§ EXERCISE DIRECTIONS: In the entries below, count the lines that contain the word "instances" and give only that number.

§ INFORMATION PROVIDED:
(* ===== verification/Fixtures.v ===== *)
(** * Concrete instances

    A small world the theorems are instantiated in: finite maps for LevelDB, a
    digest and a cipher that can be computed, an empty store, a chunker with
    chunks of a few bytes. *)

From S2P Require Import Prelude.
From S2P Require Import Bytes.
From S2P Require Import DataStructure.
From S2P Require Import Database.
From S2P Require Import Storage.
From S2P Require Import Recipe.
From S2P Require Import StorageSpec.
From S2P Require Import StorageRefine.
From S2P Require Import Crypto.
From S2P Require Import Config.
From S2P Require Import Chunking.
From S2P Require Import FileIndex.
From S2P Require Import Chunker.
From S2P Require Import DeltaStore.
From S2P Require Import Compress.
From S2P Require Import CompressRefine.
From stdpp Require Import base tactics numbers list gmap strings.
From Stdlib Require Import Ascii ZArith Lia.

Open Scope Z_scope.

(** ** A digest: the length and the first bytes of the data *)

Definition toy_sha256 (d : bytes) : bytes :=
  chr (lengthZ d) :: takeZ 31 (d ++ replicate 31 (chr 46)).

Lemma toy_sha256_length d : lengthZ (toy_sha256 d) = 32.
Proof.
  unfold toy_sha256. cbn [lengthZ]. pose proof (lengthZ_nonneg d).
  rewrite lengthZ_takeZ, lengthZ_app, (lengthZ_length (replicate _ _)), length_replicate by lia. lia.
Qed.

#[global, program] Instance toy_digest : EVP_Digest := {|
  MD_CTX := bytes;
  EVP_MD_CTX_new := Some [];
  EVP_DigestInit_ex c := Some [];
  EVP_DigestUpdate c d := Some (c ++ d);
  EVP_DigestFinal_ex c := Some (toy_sha256 c);
  sha256 := toy_sha256
|}.
Next Obligation. apply toy_sha256_length. Qed.
Next Obligation. simpl. intros c0 c1 c2 d h [= <-] [= <-] [= <-] [= <-]. done. Qed.

#[global] Instance toy_digest_reliable : EVP_DigestReliable.
Proof. split. intros d. exists [], [], d. split_and!; try done. Qed.

Definition toy_MD5 (d : bytes) : bytes := takeZ 16 (toy_sha256 d).

(** ** A cipher that leaves the data as they are *)

#[global, program] Instance toy_cipher : EVP_Cipher := {|
  CIPHER_CTX := unit;
  EVP_CIPHER_CTX_new := Some ();
  EVP_EncryptInit_ex _ _ _ := Some ();
  EVP_EncryptUpdate _ d := Some ((), d);
  EVP_EncryptFinal_ex _ := Some [];
  EVP_DecryptInit_ex _ _ _ := Some ();
  EVP_DecryptUpdate _ d := Some ((), d);
  EVP_DecryptFinal_ex _ := Some []
|}.
Next Obligation.
  simpl. intros. simplify_eq. by rewrite !app_nil_r.
Qed.

#[global] Instance toy_cipher_reliable : EVP_CipherReliable.
Proof.
  split; simpl; [by exists ()| |]; intros c key iv d.
  - exists (), (), d, []. by rewrite app_nil_r.
  - exists (), (), d, []. by rewrite app_nil_r.
Qed.

(** ** An empty store *)

Definition no_db : Database (gmap bytes bytes) := mkDatabase None [].
Definition empty_db : Database (gmap bytes bytes) := mkDatabase (Some ∅) [].
Definition empty_env : env (gmap bytes bytes) :=
  mkEnv empty_db empty_db empty_db empty_db ∅ (fun _ => true).

Definition zero_body : Z -> byte := fun _ => NUL.
Definition empty_storage : StorageCore :=
  mkStorageCore first_container_name [] (str "Containers/") (str ".container")
    (str "Recipes/") (str ".recipe") (mkContainer 0 zero_body) (mkContainer 0 zero_body)
    8388608.

Definition zero_key : keyForChunkHashDB_t := mkKey (replicate 16 NUL) 0 0 0 0.

(** A store without chunks represents the empty map. *)
Lemma Repr_fresh {db} `{LevelDB db} sc (e : env db) :
  sc_wf sc e -> (forall h, contents (fp2ChunkDB e) h = None) -> Repr sc e ∅.
Proof. intros Hwf He. split; [done|]. intros h _. unfold entry_ok. by rewrite lookup_empty. Qed.

Lemma empty_Repr : Repr empty_storage empty_env ∅.
Proof. apply Repr_fresh; [|done]. split; (done || by left || by eexists). Qed.

(** A database with one entry. *)
Lemma one_entry_db (k v k' v' n : bytes) :
  contents (mkDatabase (Some ({[ k := v ]} : gmap bytes bytes)) n) k' = Some v' -> k' = k /\ v' = v.
Proof.
  unfold contents. cbn [levelDBObj_ mbind option_bind Get gmap_LevelDB].
  by intros [<- <-]%lookup_singleton_Some.
Qed.

Lemma one_entry_iterator (k v n : bytes) l :
  db_iterator (mkDatabase (Some ({[ k := v ]} : gmap bytes bytes)) n) = Ok l -> length l = 1%nat.
Proof.
  unfold db_iterator. cbn [levelDBObj_ in_bounds mbind outcome_bind NewIterator gmap_LevelDB].
  intros [= <-]. by rewrite map_to_list_singleton.
Qed.

(** A store with one chunk. *)
Definition one_hash : bytes := fp_of (str "hello").
Definition one_key : keyForChunkHashDB_t :=
  mkKey (first_container_name ++ [NUL]) 0 5 1 0.
Definition one_env : env (gmap bytes bytes) :=
  mkEnv (mkDatabase (Some {[ one_hash := rep one_key ]}) []) empty_db empty_db empty_db ∅
    (fun _ => true).
Definition one_storage : StorageCore :=
  with_current first_container_name
    (mkContainer 5 (write_mem zero_body 0 (str "hello"))) empty_storage.

Lemma one_Repr : Repr one_storage one_env {[ one_hash := (str "hello", 1) ]}.
Proof.
  split; [split; (done || by left || by eexists)|]. intros h Hh. unfold entry_ok.
  destruct (decide (h = one_hash)) as [->|Hne].
  - rewrite lookup_singleton_eq. exists one_key. unfold contents. cbn [one_env fp2ChunkDB levelDBObj_].
    split_and!; [exact (lookup_singleton_eq one_hash _)| | | |]; try done.
    split_and!; [done|done|done|left]. done.
  - rewrite lookup_singleton_ne by done. unfold contents. by apply lookup_singleton_ne, not_eq_sym.
Qed.

(** ** A small chunker *)

Definition small_win : Z := 2.
Definition small_params : ChunkerParams :=
  mkParams CHUNKER_VAR_SIZE_TYPE 4 3 8 small_win 5 (make_powerLUT small_win)
    match make_removeLUT small_win (make_powerLUT small_win) with Ok l => l | _ => [] end 3 0.

Lemma small_params_ok : params_ok small_params.
Proof. split; try done. Qed.

Definition small_index : Index := mkIndex (replicate 32 (chr 65)) 0 0 0 [] [] [].
Definition small_recipe : Recipe_t :=
  mkRecipe (mkFileRecipeHead 0 (replicate 32 (chr 65)) 0)
    (mkKeyRecipeHead 0 (replicate 32 (chr 65)) 0).
Definition small_file : bytes := str "the quick brown fox the quick brown fox".

(** The store with one chunk and a recipe that lists it twice. *)
Definition one_entry (id : Z) : RecipeEntry_t := mkRecipeEntry id 5 one_hash.
Definition one_file_hash : bytes := replicate 32 (chr 65).
Definition one_recipe_env : env (gmap bytes bytes) :=
  with_fileName2metaDB (mkDatabase (Some {[ one_file_hash := str "r" ]}) [])
    (with_files {[ str "Recipes/r.recipe" := rep small_recipe ++ reps [one_entry 0; one_entry 1] ]}
       one_env).

Lemma one_recipe_Repr : Repr one_storage one_recipe_env {[ one_hash := (str "hello", 1) ]}.
Proof.
  apply (Repr_agree one_storage one_env); [|done|exact one_Repr]. split; [|by eexists].
  intros n. cbn [files one_recipe_env with_files with_fileName2metaDB one_env]. rewrite lookup_empty.
  apply lookup_singleton_ne. exact (recipe_path_ne _ one_env (str "r") n (proj1 one_Repr)).
Qed.

Lemma one_recipe_stored :
  recipe_stored one_storage one_recipe_env one_file_hash small_recipe [one_entry 0; one_entry 1].
Proof. exists (str "r"). split; [exact (lookup_singleton_eq _ _)|exact (lookup_singleton_eq _ _)]. Qed.

Lemma one_entry_valid id : 0 <= id < 2 ^ 32 -> pod_valid (one_entry id).
Proof. by intros. Qed.

Lemma one_entry_in id :
  0 <= id < 2 ^ 32 -> entry_in {[ one_hash := (str "hello", 1) ]} (one_entry id) (str "hello").
Proof.
  intros Hid. split_and!; [by apply one_entry_valid|done|done|]. exists 1. apply lookup_singleton_eq.
Qed.

Lemma small_recipe_valid : pod_valid small_recipe.
Proof. by repeat split. Qed.

Lemma one_entries_in :
  Forall2 (entry_in {[ one_hash := (str "hello", 1) ]}) [one_entry 0; one_entry 1]
    [str "hello"; str "hello"].
Proof. do 2 (apply Forall2_cons_2; [apply one_entry_in; lia|]). constructor. Qed.

Lemma first_name_no_space : Forall (fun b => is_space b = false) first_container_name.
Proof. repeat constructor. Qed.

(** * Concrete instances for the compressor

    A compressor with an empty delta store, and a store with two chunks whose
    documents share a super-feature. *)

(** An empty delta store beside the store with one chunk. *)
Definition small_compressor (sc : StorageCore) : DeltaCompressor :=
  mkDeltaCompressor sc first_container_name [] (str "Delta/") (str ".container") 8388608
    (mkContainer 0 zero_body) (mkContainer 0 zero_body) [].

Lemma small_DRepr : DRepr (small_compressor one_storage) one_env ∅.
Proof.
  split_and!; [|by eexists|].
  - split; (done || by left || by eexists).
  - intros h _. unfold delta_entry_ok. by rewrite lookup_empty.
Qed.

(** Two chunks of sixty bytes that share a super-feature. *)
Definition hash_a : bytes := replicate 32 (chr 65).
Definition hash_b : bytes := replicate 32 (chr 66).
Definition chunk_a : bytes := replicate 60 (chr 97).
Definition chunk_b : bytes := replicate 60 (chr 98).
Definition pair_key (o : Z) : keyForChunkHashDB_t := mkKey (first_container_name ++ [NUL]) o 60 1 0.
Definition pair_map : chunk_store := {[ hash_a := (chunk_a, 1); hash_b := (chunk_b, 1) ]}.
Definition pair_env : env (gmap bytes bytes) :=
  mkEnv (mkDatabase (Some {[ hash_a := rep (pair_key 0); hash_b := rep (pair_key 60) ]}) [])
    empty_db empty_db empty_db {[ similar_log := log_bytes [(hash_a, hash_b)] ]} (fun _ => true).
Definition pair_storage : StorageCore :=
  with_current first_container_name
    (mkContainer 120 (write_mem zero_body 0 (chunk_a ++ chunk_b))) empty_storage.

Lemma pair_Repr : Repr pair_storage pair_env pair_map.
Proof.
  split; [split; (done || by left || by eexists)|]. intros h Hh. unfold entry_ok, pair_map, contents.
  cbn [pair_env fp2ChunkDB levelDBObj_ mbind option_bind Get gmap_LevelDB].
  destruct (decide (hash_a = h)) as [<-|Ha]; [|destruct (decide (hash_b = h)) as [<-|Hb]].
  - rewrite !lookup_insert_eq. exists (pair_key 0). split_and!; try done.
    split_and!; [done|done|done|left]. done.
  - rewrite !(lookup_insert_ne _ hash_a), !lookup_singleton_eq by done. exists (pair_key 60).
    split_and!; try done. split_and!; [done|done|done|left]. done.
  - by rewrite !lookup_insert_ne, !lookup_singleton_ne by done.
Qed.

Definition pair_docs : list document :=
  [chunk_doc (SF_doc (str "f") (str "s")) (str "0") hash_a (str "-1");
   chunk_doc (SF_doc (str "f") (str "t")) (str "0") hash_b (str "-1");
   group_number_doc (str "0") (str "0")].

Definition toy_create (base new : bytes) : bytes := str "abc".
Definition toy_apply (base z : bytes) : bytes := str "x".

Lemma pair_ready :
  compress_ready toy_create toy_apply (small_compressor pair_storage) pair_env pair_docs pair_map
    [(hash_a, hash_b)].
Proof.
  split.
  - done.
  - done.
  - exact pair_Repr.
  - reflexivity.
  - repeat constructor.
  - reflexivity.
  - repeat constructor.
  - exact (lookup_singleton_eq _ _).
  - reflexivity.
Qed.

§ REPLY TO THE EXERCISE: 2